Join the fight for public health - U.S. Public Health Service Commissioned Corps

My PHS pay estimate is based on a theoretical advancement in rank. Promotion is not guaranteed nor is it on a set timetable. There has been cases where an officer was frozen at O-5 and wasn’t allowed to be promoted to O-6. I also assume that one stays 30 years in the corps. You can get out as soon as 20 years, but your retirement compensation is less.

Now, I’m no accountant or financial planner, but I believe that my PHS pay estimate table shows that compensation inside PHS is probably better than what you can expect to achieve in the private sector as an optometrist. A private sector optometrist would have to invest ~$24,000 a year just to get the same retirement that a 30-year PHS optometrist gets.

Anyway, this should dispel the myth that PHS optometry pay isn’t comparable to private or commercial optometrist pay. I’d say it’s better based on my calculations.
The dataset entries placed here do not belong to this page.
(* ===== verification/Tenancy.v ===== *)
(** * services/tenancy: what the handlers share

    The dependencies of the service as one interface [tenE], the request as the
    handlers read it, and the helpers of [server.go] and [tokens.go].  A request
    carries its headers, path and query values and the outcome of reading and
    strictly decoding its body, one field per body type. *)
From S2P Require Export Tokens TenancyStore.
#[local] Open Scope Z_scope.

(** ** The dependencies *)

Record http_request := {
  hr_Method : string; hr_URL : string; hr_Header : list (string * string); hr_Body : string
}.

(** What a client reads of a reply: its status and its body. *)
Record http_reply := { hp_Status : Z; hp_Body : stream }.

(** [rsa.PublicKey] *)
Record rsa_key := { key_N : Z; key_E : Z }.

Inductive tenE : Type -> Type :=
| TStore {Y} (e : tstoreE Y) : tenE (result Y)
| TNow : tenE time
| NewString : tenE string
| RandRead (n : Z) : tenE (result string)
| HttpDo (req : http_request) : tenE (result http_reply)
| LoadKeys : tenE (gmap string rsa_key * time)
| StoreKeys (keys : gmap string rsa_key) (fetched : time) : tenE ().

(** ** Requests and replies *)

Record trequest := {
  tr_Authorization : string;
  tr_XAPIKey : string;
  tr_XInternalToken : string;
  tr_Cookie : option string;              (* the aether_refresh cookie *)
  tr_id : string;                         (* path values *)
  tr_userId : string;
  tr_error : string;                      (* query values *)
  tr_state : string;
  tr_code : string;
  tr_raw : result string;                 (* the body, read to its bound *)
  tr_single : bool;                       (* nothing follows the first value *)
  tr_name : result string;                (* the body types, decoded *)
  tr_workspaceId : result string;
  tr_member : result (string * string);
  tr_role : result string;
  tr_refreshToken : result string;
  tr_apiKey : result string;
  tr_upload : result (string * Z);
  tr_job : result string
}.

Record cookie := { ck_Value : string; ck_Expires : time; ck_Secure : bool }.

(** What a handler leaves on the [ResponseWriter]: the response, and the refresh
    cookie where it sets one. *)
Record treply := { rp_response : response; rp_cookie : option cookie }.

Definition plain (r : response) : treply := {| rp_response := r; rp_cookie := None |}.

(** ** server.go *)

Definition apiKeyUserPrefix : string := "apikey:".

Definition internalError : response := writeError 500 "internal" "internal error".

Definition roleRank (role : string) : Z :=
  if String.eqb role RoleOwner then 3
  else if String.eqb role RoleAdmin then 2
  else if String.eqb role RoleMember then 1
  else 0.

(** The caller the middleware put into the context. *)
Definition requireIdentity (caller : option Identity) (k : Identity -> prog tenE response)
    : prog tenE response :=
  match caller with
  | None => Ret (writeError 401 "unauthorized" "no identity")
  | Some id => k id
  end.

Definition requireUser (caller : option Identity) (k : Identity -> prog tenE response)
    : prog tenE response :=
  requireIdentity caller (fun id =>
    if HasPrefix (id_UserID id) apiKeyUserPrefix
    then Ret (writeError 403 "user_required" "this endpoint requires a user session, not an api key")
    else k id).

Definition requireRole (workspaceID userID minRole : string) (k : prog tenE response)
    : prog tenE response :=
  m ← call (TStore (GetMembership workspaceID userID));
  match m with
  | Err ENotFound => Ret (writeError 403 "not_a_member" "caller is not a member of this workspace")
  | Err _ => Ret internalError
  | Ok m =>
      if roleRank (m_Role m) <? roleRank minRole
      then Ret (writeError 403 "insufficient_role"
                  ("this action requires the " +:+ minRole +:+ " role or better"))
      else k
  end.

Definition decodeJSONBody {A} (r : trequest) (body : result A) (k : A -> prog tenE response)
    : prog tenE response :=
  match body with
  | Err _ => Ret (writeError 400 "invalid_body" "request body must be valid JSON with known fields only")
  | Ok v =>
      if tr_single r then k v
      else Ret (writeError 400 "invalid_body" "request body must contain a single JSON object")
  end.

(** ** tokens.go *)

Section tokens.
Context (sha256 : string -> string).

Definition newOpaqueToken (nBytes : Z) : prog tenE (result string) :=
  buf ← call (RandRead nBytes);
  Ret (match buf with Err e => Err e | Ok buf => Ok (EncodeToString buf) end).

(** [hex.EncodeToString] *)
Definition hex_digit (n : Z) : ascii := if n <? 10 then char_of (48 + n) else char_of (87 + n).
Fixpoint hex (s : string) : string :=
  match s with
  | EmptyString => ""
  | String c s' => String (hex_digit (byte_of c / 16)) (String (hex_digit (byte_of c mod 16)) (hex s'))
  end.

Definition hashOpaqueToken (raw : string) : string := hex (sha256 raw).
End tokens.

(** ** The world of the service *)

(** The other dependencies: they keep a state of their own. *)
Definition tenancy_env (V : Type) : Type := forall X, tenE X -> tdb -> V -> X * V.

Definition tenancy_sem {V} (env : tenancy_env V) : sem tenE (tworld * V) := fun X e w =>
  match e in tenE X return X * (tworld * V) with
  | TStore e' => let '(r, d) := tstore_exec e' w.1 in (r, (d, w.2))
  | e' => let '(x, v) := env _ e' (tw_db w.1) w.2 in (x, (w.1, v))
  end.

(** Decompose a handler into its calls. *)
Ltac tenancy_calls :=
  repeat first
    [ exact I | done
    | progress intros
    | solve [eauto with calls nocore]
    | apply all_calls_bind
    | apply all_calls_call
    | case_match ].

(** A predicate on the statements a handler sends. *)
Definition tstore_calls (P : forall Y, tstoreE Y -> Prop) (X : Type) (e : tenE X) : Prop :=
  match e with TStore e' => P _ e' | _ => True end.

Lemma tenancy_sem_rel {V} (env : tenancy_env V) (R : tdb -> tdb -> Prop) `{!Reflexive R}
    (P : forall Y, tstoreE Y -> Prop) X (e : tenE X) w :
  (forall Y (e' : tstoreE Y) d now uid, P _ e' -> R d (tstore_apply now uid e' d).2) ->
  tstore_calls P _ e -> R (tw_db w.1) (tw_db (tenancy_sem env _ e w).2.1).
Proof.
  intros HP He. destruct e; simpl in *; try (by destruct (env _ _ _ _) as [x v]).
  destruct (tstore_exec e w.1) as [r d] eqn:Hs. simpl.
  pose proof (tstore_exec_rel R e w.1) as H. rewrite Hs in H. apply H. intros now uid. by apply HP.
Qed.
(** The response to a check, read back by the client. *)
Lemma read_answer c path d :
  codec_laws c -> wire_outcome d ->
  match d with
  | Ok d => decode_reply path (reply_of (answer_check (Ok d))) = Ok d
  | Err e => is_ok (decode_reply path (reply_of (answer_check (Err e)))) = false
  end.
Proof.
  intros Hl Hw. unfold decode_reply. destruct d as [d|e]; cbn [answer_check].
  - destruct (law_decision _ Hl d Hw) as [Hd Hs]. unfold reply_of, read_limited. cbn [hp_Body hp_Status st_bytes st_err rs_status rs_body writeJSON].
    destruct (Z.leb_spec (2 ^ 20) (slen (json_text (decision_json d)))) as [Hc|_]; [lia|].
    cbn [negb Z.eqb Pos.eqb]. rewrite Hd. by destruct d.
  - unfold reply_of, read_limited. cbn [hp_Body hp_Status st_bytes st_err rs_status rs_body internalError writeError writeJSON].
    destruct (2 ^ 20 <=? _); reflexivity.
Qed.

(** A check through the wire, for a request the server hands to its handler. *)
Lemma wire_check c tiers path payload s d s' :
  codec_laws c -> wire_outcome d ->
  run (tenancy_sem metered_env) (internal_route tiers (c_internalToken c)
    {| hr_Method := "POST"; hr_URL := baseURL c +:+ path;
       hr_Header := [("Content-Type", "application/json"); ("X-Internal-Token", c_internalToken c)];
       hr_Body := payload |}) s = (answer_check d, s') ->
  same_outcome (run (wire tiers (c_internalToken c)) (post c path (Ok payload)) s) (d, s').
Proof.
  intros Hl Hw Hr. unfold post. rewrite run_bind, run_call. cbn [wire]. unfold serve_http. rewrite Hr.
  fold (reply_of (answer_check d)). split; [done|]. simpl. pose proof (read_answer c path d Hl Hw). by destruct d.
Qed.

(** A request the server refuses. *)
Lemma wire_refused c tiers path payload s resp s' :
  rs_status resp <> 200 ->
  run (tenancy_sem metered_env) (internal_route tiers (c_internalToken c)
    {| hr_Method := "POST"; hr_URL := baseURL c +:+ path;
       hr_Header := [("Content-Type", "application/json"); ("X-Internal-Token", c_internalToken c)];
       hr_Body := payload |}) s = (resp, s') ->
  let r := run (wire tiers (c_internalToken c)) (post c path (Ok payload)) s in
  is_ok r.1 = false /\ r.2 = s'.
Proof.
  intros Hst Hr. unfold post. rewrite run_bind, run_call. cbn [wire]. unfold serve_http. rewrite Hr.
  cbn [run fst snd]. split; [|done]. unfold decode_reply, read_limited, reply_of. cbn [hp_Body hp_Status st_bytes st_err].
  by destruct (2 ^ 20 <=? _), (Z.eqb_spec (rs_status resp) 200).
Qed.

(** What reaches the two handlers. *)
Lemma route_upload c tiers payload ws size :
  service_root (baseURL c) ->
  let req := {| hr_Method := "POST"; hr_URL := baseURL c +:+ upload_path;
                hr_Header := [("Content-Type", "application/json"); ("X-Internal-Token", c_internalToken c)];
                hr_Body := payload |} in
  tr_XInternalToken (receive req) = c_internalToken c -> tr_upload (receive req) = Ok (ws, size) ->
  tr_single (receive req) = true ->
  internal_route tiers (c_internalToken c) req =
    if String.eqb ws "" then Ret (writeError 400 "invalid_workspace_id" "workspaceId is required")
    else if size <? 0 then Ret (writeError 400 "invalid_size_hint" "sizeHintBytes must not be negative")
    else d ← metered_CheckUploadSession tiers ws size; Ret (answer_check d).
Proof.
  intros Hb req Ht Hu Hs. subst req. unfold internal_route, internalAuthMiddleware, internal_mux. cbn [hr_URL hr_Method].
  assert (Hpath : url_path (baseURL c +:+ upload_path) = upload_path) by (by apply url_path_root).
  rewrite Hpath, Ht, !String.eqb_refl. change (clean_path upload_path && HasPrefix upload_path "/internal/v1/") with true.
  unfold handleQuotaCheckUpload, decodeJSONBody. by rewrite Hu, Hs.
Qed.

Lemma route_job c tiers payload ws :
  service_root (baseURL c) ->
  let req := {| hr_Method := "POST"; hr_URL := baseURL c +:+ job_path;
                hr_Header := [("Content-Type", "application/json"); ("X-Internal-Token", c_internalToken c)];
                hr_Body := payload |} in
  tr_XInternalToken (receive req) = c_internalToken c -> tr_job (receive req) = Ok ws ->
  tr_single (receive req) = true ->
  internal_route tiers (c_internalToken c) req =
    if String.eqb ws "" then Ret (writeError 400 "invalid_workspace_id" "workspaceId is required")
    else d ← metered_CheckJobAdmission tiers ws; Ret (answer_check d).
Proof.
  intros Hb req Ht Hu Hs. subst req. unfold internal_route, internalAuthMiddleware, internal_mux. cbn [hr_URL hr_Method].
  assert (Hpath : url_path (baseURL c +:+ job_path) = job_path) by (by apply url_path_root).
  rewrite Hpath, Ht, !String.eqb_refl. change (clean_path job_path && HasPrefix job_path "/internal/v1/") with true. change (String.eqb job_path upload_path) with false.
  unfold handleQuotaCheckJob, decodeJSONBody. by rewrite Hu, Hs.
Qed.

(** C21: the remote checker decides as the local one.  For a base URL that is a
    service's root, over a network that delivers every request and reply, the client's
    check of an upload or of a job (of a workspace named in short ASCII, with any int64
    size) has the outcome of the metered checker itself: the same decision, or an error
    when it fails, on the same database.  For an empty workspace, which the endpoints
    refuse with 400, the remote check is an error where the local one denies: neither
    lets anything through or touches the database. *)
Theorem remote_check_agrees c tiers ws size s :
  codec_laws c -> service_root (baseURL c) -> wire_text ws -> - 2 ^ 63 <= size < 2 ^ 63 ->
  let remote_upload := run (wire tiers (c_internalToken c)) (client_CheckUploadSession c ws size) s in
  let local_upload := run (tenancy_sem metered_env) (metered_CheckUploadSession tiers ws size) s in
  let remote_job := run (wire tiers (c_internalToken c)) (client_CheckJobAdmission c ws) s in
  let local_job := run (tenancy_sem metered_env) (metered_CheckJobAdmission tiers ws) s in
  if String.eqb ws "" then
    (is_ok remote_upload.1 = false /\ remote_upload.2 = s) /\ (is_ok remote_job.1 = false /\ remote_job.2 = s) /\
    local_upload = (Ok (deny ReasonWorkspaceUnknown), s) /\ local_job = (Ok (deny ReasonWorkspaceUnknown), s)
  else same_outcome remote_upload local_upload /\ same_outcome remote_job local_job.
Proof.
  intros Hl Hb Hwt Hsz. cbv zeta.
  destruct (law_upload _ Hl ws size Hwt Hsz) as (pu & Hpu & Hu). specialize (Hu (baseURL c +:+ upload_path)).
  destruct (law_job _ Hl ws Hwt) as (pj & Hpj & Hj). specialize (Hj (baseURL c +:+ job_path)).
  destruct Hu as (Htu & Hu & Hsu), Hj as (Htj & Hj & Hsj).
  pose proof (route_upload c tiers _ ws size Hb Htu Hu Hsu) as Hru.
  pose proof (route_job c tiers _ ws Hb Htj Hj Hsj) as Hrj.
  unfold client_CheckUploadSession, client_CheckJobAdmission. rewrite Hpu, Hpj.
  destruct (String.eqb_spec ws "") as [->|Hws].
  - split; [|split; [|by split]]; (eapply wire_refused; [|rewrite ?Hru, ?Hrj; reflexivity]; done).
  - apply String.eqb_neq in Hws. split.
    + destruct (Z.ltb_spec size 0) as [Hneg|Hpos].
      * unfold metered_CheckUploadSession. rewrite Hws. apply Z.ltb_lt in Hneg. rewrite Hneg.
        edestruct (wire_refused c tiers upload_path pu s) as [H1 H2]; [|rewrite Hru; reflexivity|]; [done|].
        split; [exact H2|exact H1].
      * destruct (run _ (metered_CheckUploadSession _ _ _) s) as [d s'] eqn:Hd.
        apply wire_check; [done|by eapply run_returns, upload_reasons|]. rewrite Hru. by rewrite run_bind, Hd.
    + destruct (run _ (metered_CheckJobAdmission _ _) s) as [d s'] eqn:Hd.
      apply wire_check; [done|by eapply run_returns, job_reasons|]. rewrite Hrj. by rewrite run_bind, Hd.
Qed.

(** the client is fail closed.  In every run of a check, whatever the network and
    the server do, a decision is returned only from a reply that arrived with status
    200, whose body was read without error and decodes to exactly that decision; in
    particular nothing but such a reply allows anything. *)
Theorem client_fails_closed c ws size tr d :
  exec (client_CheckUploadSession c ws size) tr (Ok d) \/ exec (client_CheckJobAdmission c ws) tr (Ok d) ->
  exists req reply raw, tr = [Ev (HttpDo req) (Ok reply)] /\ hp_Status reply = 200 /\
    read_limited (2 ^ 20) (hp_Body reply) = (raw, None) /\
    json_decision raw = Ok (Allowed d, Reason d).
Proof.
  assert (Hpost : forall path payload, exec (post c path payload) tr (Ok d) ->
    exists req reply raw, tr = [Ev (HttpDo req) (Ok reply)] /\ hp_Status reply = 200 /\
      read_limited (2 ^ 20) (hp_Body reply) = (raw, None) /\ json_decision raw = Ok (Allowed d, Reason d)).
  { intros path [payload|e]; [|by intros [_ [=]]]. intros (reply & t & -> & [-> Hr]).
    destruct reply as [reply|e]; [|done]. symmetry in Hr. unfold decode_reply in Hr.
    destruct (read_limited _ _) as [raw [e|]] eqn:Hraw; [done|].
    destruct (Z.eqb_spec (hp_Status reply) 200) as [Hst|]; [|done]. cbn [negb] in Hr.
    destruct (json_decision raw) as [[a r]|e] eqn:Hj; [|done]. injection Hr as <-.
    by eexists _, reply, raw. }
  intros [H|H]; by eapply Hpost.
Qed.
End client.

(** ** A concrete wire *)

Definition ex_client : Client := {| baseURL := "http://tenancy"; c_internalToken := "secret" |}.

Definition ex_text (j : json) : string :=
  match j with
  | JObj [(_, JBool b)] => if b then "1" else "0"
  | JObj [(_, JBool b); (_, JStr r)] => (if b then "1" else "0") +:+ r
  | _ => ""
  end.
Definition ex_decision (s : string) : result (bool * string) :=
  match s with String c r => Ok (Ascii.eqb c "1", r) | EmptyString => Err (EMsg "json") end.
Definition ex_upload_body (ws : string) (size : Z) : result string := Ok (ToyJwt.pos_string (encode (ws, size))).
Definition ex_job_body (ws : string) : result string := Ok (ToyJwt.pos_string (encode ws)).

Definition no_body : trequest :=
  {| tr_Authorization := ""; tr_XAPIKey := ""; tr_XInternalToken := ""; tr_Cookie := None; tr_id := "";
     tr_userId := ""; tr_error := ""; tr_state := ""; tr_code := ""; tr_raw := Ok ""; tr_single := true;
     tr_name := Err (EMsg "json"); tr_workspaceId := Err (EMsg "json"); tr_member := Err (EMsg "json");
     tr_role := Err (EMsg "json"); tr_refreshToken := Err (EMsg "json"); tr_apiKey := Err (EMsg "json");
     tr_upload := Err (EMsg "json"); tr_job := Err (EMsg "json") |}.

Definition or_json {A} (o : option A) : result A := match o with Some a => Ok a | None => Err (EMsg "json") end.

Definition ex_receive (req : http_request) : trequest :=
  {| tr_Authorization := ""; tr_XAPIKey := "";
     tr_XInternalToken := default "" (snd <$> (snd <$> list_find (fun p => p.1 = "X-Internal-Token") (hr_Header req)));
     tr_Cookie := None; tr_id := ""; tr_userId := ""; tr_error := ""; tr_state := ""; tr_code := "";
     tr_raw := Ok (hr_Body req); tr_single := true;
     tr_name := Err (EMsg "json"); tr_workspaceId := Err (EMsg "json"); tr_member := Err (EMsg "json");
     tr_role := Err (EMsg "json"); tr_refreshToken := Err (EMsg "json"); tr_apiKey := Err (EMsg "json");
     tr_upload := or_json (decode (ToyJwt.string_pos (hr_Body req)));
     tr_job := or_json (decode (ToyJwt.string_pos (hr_Body req))) |}.

Lemma ex_codec : codec_laws ex_upload_body ex_job_body ex_decision ex_text ex_receive ex_client.
Proof.
  split.
  - intros [b r] [Hs _]. unfold decision_json. simpl. simpl in Hs. destruct (String.eqb_spec r "") as [->|Hr].
    + destruct b; by vm_compute.
    + split; [by destruct b|]. simpl. rewrite slen_app. destruct b; change (slen "1") with 1; change (slen "0") with 1; lia.
  - intros ws size _ _. eexists. split; [reflexivity|]. intros url. split; [reflexivity|]. split; [|reflexivity].
    unfold ex_receive. cbn [tr_upload hr_Body]. by rewrite ToyJwt.string_pos_string, decode_encode.
  - intros ws _. eexists. split; [reflexivity|]. intros url. split; [reflexivity|]. split; [|reflexivity].
    unfold ex_receive. cbn [tr_job hr_Body]. by rewrite ToyJwt.string_pos_string, decode_encode.
Qed.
Now, what can you expect if your join the USPHS? There are a small few who work in the FDA and Bureau of Prisons. You could also work your way up and do non-clinical duties at USPHS headquarters. But the majority of PHS optometrists work in the Indian Health Service. You can work in the IHS as a civil servant or direct tribal hire, but for a career IHS optometrist it is most advantageous to go the commissioned corps route. Same job as an optometrist but different pay system.

Where can you work? Well, here is a map.Old map of IHS locations

But a better way is to browse through the PHS-IHS directory regularly updated here. But not every place has an opening, so you need to look at the current Vacancy Announcement (a.k.a. Recruitment Announcement) regularly updated here at the IHS Optometry web page.

You can find optometry job announcements in IHS by going to their website job page and then selecting “Optometrist” in the Professional Categories pick list. I find that this page isn’t updated as quickly as the IHS optometry page, though.

In my next few posts, I’ll talk about non-monetary benefits of working for PHS-IHS, tips and tricks for applying with the PHS-IHS, more about rank advancement, and the Loan Repayment Program.